• [What is required]
Check every line below for the word "Stashes" and show those that hold it.

• [Data for this task]
╔══
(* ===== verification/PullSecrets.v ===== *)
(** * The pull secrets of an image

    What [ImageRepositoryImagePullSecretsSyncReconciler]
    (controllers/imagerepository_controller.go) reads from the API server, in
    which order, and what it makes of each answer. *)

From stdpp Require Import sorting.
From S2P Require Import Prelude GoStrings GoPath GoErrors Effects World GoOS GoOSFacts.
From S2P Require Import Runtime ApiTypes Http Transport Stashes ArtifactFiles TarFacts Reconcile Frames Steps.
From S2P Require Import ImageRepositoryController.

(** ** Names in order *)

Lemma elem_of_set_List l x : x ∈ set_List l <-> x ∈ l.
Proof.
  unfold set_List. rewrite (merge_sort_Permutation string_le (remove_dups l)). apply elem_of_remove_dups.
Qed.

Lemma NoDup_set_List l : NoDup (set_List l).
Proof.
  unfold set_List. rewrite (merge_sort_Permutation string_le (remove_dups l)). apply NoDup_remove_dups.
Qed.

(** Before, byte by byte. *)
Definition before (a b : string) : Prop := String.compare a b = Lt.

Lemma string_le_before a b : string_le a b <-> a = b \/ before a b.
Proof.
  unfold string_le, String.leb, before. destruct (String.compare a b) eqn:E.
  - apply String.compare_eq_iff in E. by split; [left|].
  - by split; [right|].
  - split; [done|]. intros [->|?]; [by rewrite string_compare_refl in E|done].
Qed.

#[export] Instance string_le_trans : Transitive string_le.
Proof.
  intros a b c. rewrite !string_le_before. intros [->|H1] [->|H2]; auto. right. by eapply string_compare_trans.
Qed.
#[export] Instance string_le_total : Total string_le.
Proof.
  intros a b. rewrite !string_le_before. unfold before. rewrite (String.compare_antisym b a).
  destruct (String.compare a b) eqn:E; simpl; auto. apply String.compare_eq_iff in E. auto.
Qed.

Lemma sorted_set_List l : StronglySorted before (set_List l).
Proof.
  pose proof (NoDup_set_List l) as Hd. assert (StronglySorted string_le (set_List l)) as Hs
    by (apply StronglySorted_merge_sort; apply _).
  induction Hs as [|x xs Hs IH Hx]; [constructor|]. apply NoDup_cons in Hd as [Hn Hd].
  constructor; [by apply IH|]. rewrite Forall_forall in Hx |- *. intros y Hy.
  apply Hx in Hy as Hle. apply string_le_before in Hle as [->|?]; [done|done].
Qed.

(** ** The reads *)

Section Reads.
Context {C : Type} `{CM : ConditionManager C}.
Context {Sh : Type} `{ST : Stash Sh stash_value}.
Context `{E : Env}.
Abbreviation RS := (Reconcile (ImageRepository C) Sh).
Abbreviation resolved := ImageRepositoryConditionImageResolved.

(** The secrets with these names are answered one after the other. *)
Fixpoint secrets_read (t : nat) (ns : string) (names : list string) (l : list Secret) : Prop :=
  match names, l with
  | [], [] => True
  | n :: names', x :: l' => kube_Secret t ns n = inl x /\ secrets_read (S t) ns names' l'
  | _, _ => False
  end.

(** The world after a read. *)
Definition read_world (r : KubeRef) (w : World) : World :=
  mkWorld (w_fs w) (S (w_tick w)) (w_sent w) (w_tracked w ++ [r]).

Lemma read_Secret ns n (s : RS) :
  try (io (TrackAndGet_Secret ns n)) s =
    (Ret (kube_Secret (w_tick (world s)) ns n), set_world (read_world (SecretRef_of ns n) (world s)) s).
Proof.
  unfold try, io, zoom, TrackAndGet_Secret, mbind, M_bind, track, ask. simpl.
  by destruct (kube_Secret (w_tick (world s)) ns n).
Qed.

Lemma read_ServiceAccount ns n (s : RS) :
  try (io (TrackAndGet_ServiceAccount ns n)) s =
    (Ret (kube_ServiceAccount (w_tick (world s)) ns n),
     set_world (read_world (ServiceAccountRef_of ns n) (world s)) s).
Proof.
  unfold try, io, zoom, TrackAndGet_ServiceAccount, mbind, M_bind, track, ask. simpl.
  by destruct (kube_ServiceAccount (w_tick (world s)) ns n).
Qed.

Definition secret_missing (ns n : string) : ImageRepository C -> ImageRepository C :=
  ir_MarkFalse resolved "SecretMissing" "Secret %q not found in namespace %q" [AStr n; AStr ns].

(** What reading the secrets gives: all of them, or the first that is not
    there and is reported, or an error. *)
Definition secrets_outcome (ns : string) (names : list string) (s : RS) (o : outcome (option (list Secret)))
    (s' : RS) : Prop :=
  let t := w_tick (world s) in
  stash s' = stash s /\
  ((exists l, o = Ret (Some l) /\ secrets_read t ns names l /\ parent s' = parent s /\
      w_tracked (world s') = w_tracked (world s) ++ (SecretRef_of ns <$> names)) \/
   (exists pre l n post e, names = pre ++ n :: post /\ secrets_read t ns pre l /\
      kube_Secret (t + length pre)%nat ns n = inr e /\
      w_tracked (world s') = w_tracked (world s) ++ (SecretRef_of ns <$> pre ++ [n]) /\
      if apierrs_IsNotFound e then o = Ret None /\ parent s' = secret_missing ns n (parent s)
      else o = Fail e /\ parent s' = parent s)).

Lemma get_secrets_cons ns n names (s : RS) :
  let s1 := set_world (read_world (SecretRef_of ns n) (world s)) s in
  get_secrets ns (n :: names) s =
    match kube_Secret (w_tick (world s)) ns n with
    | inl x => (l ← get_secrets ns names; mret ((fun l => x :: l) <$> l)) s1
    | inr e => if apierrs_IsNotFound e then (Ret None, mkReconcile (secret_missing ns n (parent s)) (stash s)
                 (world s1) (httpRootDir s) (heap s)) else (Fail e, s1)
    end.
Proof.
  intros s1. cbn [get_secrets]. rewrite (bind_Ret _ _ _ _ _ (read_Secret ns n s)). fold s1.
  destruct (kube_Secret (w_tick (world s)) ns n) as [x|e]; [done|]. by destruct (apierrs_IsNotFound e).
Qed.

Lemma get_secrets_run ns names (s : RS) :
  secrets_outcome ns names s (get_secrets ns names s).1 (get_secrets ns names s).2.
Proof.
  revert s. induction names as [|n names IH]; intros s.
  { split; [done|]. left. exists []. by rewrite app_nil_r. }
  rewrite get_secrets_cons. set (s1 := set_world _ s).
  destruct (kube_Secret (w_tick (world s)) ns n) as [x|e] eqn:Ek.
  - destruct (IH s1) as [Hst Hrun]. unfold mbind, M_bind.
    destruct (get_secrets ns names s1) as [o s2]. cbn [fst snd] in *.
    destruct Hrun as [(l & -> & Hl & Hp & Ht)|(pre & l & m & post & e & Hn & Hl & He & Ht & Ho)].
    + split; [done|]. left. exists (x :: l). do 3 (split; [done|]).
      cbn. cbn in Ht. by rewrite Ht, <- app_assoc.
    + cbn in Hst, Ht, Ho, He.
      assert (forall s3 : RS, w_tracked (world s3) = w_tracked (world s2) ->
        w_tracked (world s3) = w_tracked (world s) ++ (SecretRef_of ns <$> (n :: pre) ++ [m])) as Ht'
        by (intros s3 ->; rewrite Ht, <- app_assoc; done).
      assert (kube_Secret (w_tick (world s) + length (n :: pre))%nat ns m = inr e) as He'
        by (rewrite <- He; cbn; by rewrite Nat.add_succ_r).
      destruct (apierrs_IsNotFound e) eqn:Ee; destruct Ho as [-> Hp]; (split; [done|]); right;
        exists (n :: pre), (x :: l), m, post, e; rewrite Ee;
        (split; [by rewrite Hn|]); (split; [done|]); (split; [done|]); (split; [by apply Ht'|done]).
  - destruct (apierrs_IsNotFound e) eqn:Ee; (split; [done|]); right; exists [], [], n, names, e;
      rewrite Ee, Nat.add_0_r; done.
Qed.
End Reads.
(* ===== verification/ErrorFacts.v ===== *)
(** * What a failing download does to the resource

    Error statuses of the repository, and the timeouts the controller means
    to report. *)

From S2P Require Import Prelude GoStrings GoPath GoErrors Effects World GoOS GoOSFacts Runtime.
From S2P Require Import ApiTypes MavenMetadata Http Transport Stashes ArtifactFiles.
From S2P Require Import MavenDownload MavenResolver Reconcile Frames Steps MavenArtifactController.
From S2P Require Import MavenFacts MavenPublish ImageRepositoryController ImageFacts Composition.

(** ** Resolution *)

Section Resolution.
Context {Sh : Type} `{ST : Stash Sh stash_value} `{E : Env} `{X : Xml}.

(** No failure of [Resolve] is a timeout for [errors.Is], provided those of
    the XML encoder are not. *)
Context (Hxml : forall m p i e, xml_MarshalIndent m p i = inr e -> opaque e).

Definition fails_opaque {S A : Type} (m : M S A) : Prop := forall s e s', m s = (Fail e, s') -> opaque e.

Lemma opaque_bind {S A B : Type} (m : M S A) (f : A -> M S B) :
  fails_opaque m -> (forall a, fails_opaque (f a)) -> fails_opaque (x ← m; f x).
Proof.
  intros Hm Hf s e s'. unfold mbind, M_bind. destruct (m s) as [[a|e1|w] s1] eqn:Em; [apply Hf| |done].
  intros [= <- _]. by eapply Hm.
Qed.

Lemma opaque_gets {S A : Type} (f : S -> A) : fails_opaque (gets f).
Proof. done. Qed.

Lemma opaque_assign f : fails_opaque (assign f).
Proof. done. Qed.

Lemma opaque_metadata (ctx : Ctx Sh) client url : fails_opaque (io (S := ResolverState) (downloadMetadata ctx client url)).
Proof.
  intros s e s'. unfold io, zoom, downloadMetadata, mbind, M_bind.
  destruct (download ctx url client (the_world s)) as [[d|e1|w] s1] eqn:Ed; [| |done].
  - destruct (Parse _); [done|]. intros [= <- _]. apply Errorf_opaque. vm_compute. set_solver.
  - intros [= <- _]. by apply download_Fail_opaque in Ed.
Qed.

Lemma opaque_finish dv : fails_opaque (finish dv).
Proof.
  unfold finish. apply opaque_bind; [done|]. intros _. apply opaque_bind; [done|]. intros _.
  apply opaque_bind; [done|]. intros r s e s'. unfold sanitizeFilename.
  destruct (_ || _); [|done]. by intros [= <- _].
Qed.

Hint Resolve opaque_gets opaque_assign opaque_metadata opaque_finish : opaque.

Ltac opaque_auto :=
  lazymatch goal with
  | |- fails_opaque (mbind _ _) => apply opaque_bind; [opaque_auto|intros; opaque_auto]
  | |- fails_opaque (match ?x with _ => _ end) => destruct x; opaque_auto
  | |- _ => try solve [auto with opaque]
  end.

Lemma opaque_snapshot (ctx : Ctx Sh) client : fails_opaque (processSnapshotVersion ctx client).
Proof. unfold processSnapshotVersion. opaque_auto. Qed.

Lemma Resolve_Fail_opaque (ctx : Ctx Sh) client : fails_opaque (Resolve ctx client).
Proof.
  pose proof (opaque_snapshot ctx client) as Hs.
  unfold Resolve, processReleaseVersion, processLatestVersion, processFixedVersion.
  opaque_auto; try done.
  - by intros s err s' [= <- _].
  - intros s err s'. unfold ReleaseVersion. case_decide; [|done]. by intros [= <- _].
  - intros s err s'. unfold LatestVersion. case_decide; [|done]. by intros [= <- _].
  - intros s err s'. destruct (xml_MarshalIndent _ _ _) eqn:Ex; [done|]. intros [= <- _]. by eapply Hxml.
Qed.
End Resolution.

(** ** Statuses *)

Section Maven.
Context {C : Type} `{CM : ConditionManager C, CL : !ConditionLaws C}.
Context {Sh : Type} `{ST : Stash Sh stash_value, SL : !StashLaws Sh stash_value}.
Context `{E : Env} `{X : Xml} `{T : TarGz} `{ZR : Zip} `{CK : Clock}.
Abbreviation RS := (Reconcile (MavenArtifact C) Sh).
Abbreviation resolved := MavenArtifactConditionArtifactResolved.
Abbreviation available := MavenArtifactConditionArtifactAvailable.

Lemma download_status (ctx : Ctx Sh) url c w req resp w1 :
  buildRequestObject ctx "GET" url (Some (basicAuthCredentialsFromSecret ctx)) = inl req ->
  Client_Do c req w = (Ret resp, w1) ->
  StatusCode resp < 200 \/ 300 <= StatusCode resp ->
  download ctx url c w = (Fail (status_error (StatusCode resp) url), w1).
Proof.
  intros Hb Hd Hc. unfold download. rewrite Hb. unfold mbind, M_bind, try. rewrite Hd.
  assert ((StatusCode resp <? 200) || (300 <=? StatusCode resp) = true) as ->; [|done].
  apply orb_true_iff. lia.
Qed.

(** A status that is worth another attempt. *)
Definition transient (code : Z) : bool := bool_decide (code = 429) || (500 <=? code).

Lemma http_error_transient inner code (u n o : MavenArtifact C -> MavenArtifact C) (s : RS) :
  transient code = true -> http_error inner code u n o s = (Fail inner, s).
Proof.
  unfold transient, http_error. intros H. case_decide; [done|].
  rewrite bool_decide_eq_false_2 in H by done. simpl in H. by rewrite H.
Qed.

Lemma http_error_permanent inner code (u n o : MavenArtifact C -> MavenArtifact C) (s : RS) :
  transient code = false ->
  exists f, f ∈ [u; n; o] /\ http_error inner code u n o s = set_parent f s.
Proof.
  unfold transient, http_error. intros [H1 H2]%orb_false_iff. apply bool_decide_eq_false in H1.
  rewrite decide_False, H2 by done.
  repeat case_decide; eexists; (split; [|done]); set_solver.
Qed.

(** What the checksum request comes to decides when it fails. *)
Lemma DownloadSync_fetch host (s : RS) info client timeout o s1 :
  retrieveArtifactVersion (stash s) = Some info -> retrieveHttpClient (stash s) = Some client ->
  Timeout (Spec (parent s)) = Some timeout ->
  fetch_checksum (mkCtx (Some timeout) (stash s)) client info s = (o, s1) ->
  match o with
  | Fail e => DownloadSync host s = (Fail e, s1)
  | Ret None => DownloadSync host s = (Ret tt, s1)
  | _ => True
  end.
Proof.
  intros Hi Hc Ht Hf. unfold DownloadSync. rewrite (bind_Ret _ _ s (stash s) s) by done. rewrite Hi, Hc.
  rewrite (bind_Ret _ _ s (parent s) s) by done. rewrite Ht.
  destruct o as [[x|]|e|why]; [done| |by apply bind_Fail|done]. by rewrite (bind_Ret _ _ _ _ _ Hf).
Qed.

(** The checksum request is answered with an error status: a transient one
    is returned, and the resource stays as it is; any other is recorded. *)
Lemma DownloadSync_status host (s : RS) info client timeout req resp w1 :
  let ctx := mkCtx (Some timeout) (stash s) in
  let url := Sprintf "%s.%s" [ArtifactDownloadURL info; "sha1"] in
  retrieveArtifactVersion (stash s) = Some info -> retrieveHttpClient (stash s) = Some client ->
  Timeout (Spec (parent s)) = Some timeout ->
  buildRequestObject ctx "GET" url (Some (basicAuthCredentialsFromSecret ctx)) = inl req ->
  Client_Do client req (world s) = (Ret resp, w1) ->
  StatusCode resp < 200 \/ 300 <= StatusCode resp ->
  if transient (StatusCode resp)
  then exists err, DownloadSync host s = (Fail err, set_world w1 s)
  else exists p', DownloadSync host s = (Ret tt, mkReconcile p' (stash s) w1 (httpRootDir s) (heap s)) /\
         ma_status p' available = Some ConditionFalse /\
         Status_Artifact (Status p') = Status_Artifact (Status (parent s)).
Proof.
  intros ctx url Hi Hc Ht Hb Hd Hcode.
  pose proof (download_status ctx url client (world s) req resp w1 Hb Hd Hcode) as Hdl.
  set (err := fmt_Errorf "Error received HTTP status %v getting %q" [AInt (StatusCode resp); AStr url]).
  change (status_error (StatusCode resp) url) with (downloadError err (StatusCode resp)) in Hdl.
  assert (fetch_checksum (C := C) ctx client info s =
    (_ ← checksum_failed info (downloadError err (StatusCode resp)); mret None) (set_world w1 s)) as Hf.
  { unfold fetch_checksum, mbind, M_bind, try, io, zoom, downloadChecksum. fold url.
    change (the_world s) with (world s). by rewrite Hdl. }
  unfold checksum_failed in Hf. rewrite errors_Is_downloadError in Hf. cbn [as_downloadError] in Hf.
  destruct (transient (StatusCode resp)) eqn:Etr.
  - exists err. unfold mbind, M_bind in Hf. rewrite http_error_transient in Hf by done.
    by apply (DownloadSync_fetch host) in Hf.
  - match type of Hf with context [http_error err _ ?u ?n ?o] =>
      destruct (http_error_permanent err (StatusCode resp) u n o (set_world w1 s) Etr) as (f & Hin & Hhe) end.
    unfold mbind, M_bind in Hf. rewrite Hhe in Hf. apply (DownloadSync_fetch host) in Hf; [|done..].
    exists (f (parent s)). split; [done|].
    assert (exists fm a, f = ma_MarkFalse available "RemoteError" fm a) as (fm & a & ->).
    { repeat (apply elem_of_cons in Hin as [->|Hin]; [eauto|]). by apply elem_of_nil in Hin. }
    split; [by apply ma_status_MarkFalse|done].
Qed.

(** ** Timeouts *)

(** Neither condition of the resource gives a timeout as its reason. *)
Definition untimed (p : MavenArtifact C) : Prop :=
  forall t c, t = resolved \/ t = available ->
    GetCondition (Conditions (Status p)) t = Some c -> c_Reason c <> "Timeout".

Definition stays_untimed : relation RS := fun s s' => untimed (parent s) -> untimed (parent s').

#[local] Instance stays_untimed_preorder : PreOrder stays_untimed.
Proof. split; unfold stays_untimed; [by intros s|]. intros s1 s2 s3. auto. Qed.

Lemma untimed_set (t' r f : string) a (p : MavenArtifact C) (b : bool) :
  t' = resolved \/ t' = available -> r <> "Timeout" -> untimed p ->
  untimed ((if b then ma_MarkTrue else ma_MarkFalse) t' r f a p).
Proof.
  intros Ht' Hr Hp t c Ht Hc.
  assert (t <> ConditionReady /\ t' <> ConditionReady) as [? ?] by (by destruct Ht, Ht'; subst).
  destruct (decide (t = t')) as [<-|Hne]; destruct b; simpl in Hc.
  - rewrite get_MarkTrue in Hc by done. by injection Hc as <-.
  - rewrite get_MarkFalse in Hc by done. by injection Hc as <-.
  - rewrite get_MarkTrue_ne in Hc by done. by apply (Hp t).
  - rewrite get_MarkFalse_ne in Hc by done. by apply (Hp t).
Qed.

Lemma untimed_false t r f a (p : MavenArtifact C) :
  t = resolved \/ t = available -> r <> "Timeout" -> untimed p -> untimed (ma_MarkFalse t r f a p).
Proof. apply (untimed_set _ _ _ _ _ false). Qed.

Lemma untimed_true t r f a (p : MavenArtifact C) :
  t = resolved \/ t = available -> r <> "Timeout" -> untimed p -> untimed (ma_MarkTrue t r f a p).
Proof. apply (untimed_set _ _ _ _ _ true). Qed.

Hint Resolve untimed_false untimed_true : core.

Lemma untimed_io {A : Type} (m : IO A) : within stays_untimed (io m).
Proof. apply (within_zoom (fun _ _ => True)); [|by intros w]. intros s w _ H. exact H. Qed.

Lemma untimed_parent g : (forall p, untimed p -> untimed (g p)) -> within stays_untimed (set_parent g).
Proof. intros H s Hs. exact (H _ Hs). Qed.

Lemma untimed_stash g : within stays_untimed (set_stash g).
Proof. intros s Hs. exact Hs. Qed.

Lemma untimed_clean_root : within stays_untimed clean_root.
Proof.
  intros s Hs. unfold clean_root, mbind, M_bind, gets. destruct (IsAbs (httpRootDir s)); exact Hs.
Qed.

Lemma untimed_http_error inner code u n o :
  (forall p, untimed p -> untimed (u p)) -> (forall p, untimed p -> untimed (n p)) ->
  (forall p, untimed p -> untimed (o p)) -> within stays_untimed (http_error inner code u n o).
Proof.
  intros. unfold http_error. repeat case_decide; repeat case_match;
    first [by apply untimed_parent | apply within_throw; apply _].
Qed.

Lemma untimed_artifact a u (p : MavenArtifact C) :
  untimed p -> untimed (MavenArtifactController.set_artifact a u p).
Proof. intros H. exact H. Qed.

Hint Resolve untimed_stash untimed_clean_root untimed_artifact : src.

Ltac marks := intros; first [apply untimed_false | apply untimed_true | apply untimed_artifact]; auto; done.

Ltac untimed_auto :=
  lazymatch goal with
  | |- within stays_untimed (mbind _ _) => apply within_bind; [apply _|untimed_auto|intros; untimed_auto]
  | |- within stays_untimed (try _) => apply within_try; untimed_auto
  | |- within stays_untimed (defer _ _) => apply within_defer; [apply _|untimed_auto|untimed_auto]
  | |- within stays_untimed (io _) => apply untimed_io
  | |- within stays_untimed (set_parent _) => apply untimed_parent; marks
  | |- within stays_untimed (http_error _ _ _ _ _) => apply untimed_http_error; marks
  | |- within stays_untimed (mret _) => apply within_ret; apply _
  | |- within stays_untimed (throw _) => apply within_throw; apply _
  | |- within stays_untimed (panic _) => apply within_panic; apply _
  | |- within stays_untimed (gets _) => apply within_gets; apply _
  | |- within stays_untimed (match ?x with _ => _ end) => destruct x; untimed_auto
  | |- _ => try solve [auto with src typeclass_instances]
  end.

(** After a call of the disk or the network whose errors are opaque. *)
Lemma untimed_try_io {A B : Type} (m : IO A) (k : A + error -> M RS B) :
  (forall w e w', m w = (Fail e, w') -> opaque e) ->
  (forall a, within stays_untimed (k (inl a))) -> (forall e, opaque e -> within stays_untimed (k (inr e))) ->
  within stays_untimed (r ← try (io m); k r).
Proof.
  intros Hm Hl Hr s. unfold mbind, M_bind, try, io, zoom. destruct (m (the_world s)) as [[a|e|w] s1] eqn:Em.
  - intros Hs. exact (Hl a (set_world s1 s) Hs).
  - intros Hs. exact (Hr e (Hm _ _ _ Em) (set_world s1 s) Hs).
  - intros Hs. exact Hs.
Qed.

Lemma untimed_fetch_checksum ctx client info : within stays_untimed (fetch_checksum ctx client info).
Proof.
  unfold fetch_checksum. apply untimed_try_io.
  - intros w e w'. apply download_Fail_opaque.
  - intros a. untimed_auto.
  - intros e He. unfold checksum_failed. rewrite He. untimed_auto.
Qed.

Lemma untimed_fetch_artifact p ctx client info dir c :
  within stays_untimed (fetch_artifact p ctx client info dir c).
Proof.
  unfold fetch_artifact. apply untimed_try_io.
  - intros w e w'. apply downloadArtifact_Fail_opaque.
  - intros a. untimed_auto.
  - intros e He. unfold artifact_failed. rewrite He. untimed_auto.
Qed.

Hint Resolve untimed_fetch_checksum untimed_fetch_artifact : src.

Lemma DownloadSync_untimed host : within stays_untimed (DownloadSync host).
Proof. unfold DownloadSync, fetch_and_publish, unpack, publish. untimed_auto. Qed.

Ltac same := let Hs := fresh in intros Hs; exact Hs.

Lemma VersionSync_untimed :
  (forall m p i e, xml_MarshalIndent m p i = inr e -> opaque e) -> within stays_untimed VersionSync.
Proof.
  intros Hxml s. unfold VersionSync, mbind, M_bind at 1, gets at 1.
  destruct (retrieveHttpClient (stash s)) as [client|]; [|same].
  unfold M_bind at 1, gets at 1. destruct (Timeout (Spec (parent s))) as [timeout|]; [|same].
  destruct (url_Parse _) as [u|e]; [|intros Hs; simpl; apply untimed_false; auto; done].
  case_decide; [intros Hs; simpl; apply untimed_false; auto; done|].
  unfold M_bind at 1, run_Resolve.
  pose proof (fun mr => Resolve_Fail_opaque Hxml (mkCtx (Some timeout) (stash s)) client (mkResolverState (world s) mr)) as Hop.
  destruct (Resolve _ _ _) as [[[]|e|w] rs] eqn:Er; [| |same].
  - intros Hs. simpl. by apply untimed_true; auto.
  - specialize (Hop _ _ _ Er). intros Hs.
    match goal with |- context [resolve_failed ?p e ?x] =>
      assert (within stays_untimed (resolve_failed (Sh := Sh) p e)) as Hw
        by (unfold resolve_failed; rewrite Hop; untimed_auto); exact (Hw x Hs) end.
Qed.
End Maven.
╚══
• [Exercise output]
From S2P Require Import Runtime ApiTypes Http Transport Stashes ArtifactFiles TarFacts Reconcile Frames Steps.
From S2P Require Import ApiTypes MavenMetadata Http Transport Stashes ArtifactFiles.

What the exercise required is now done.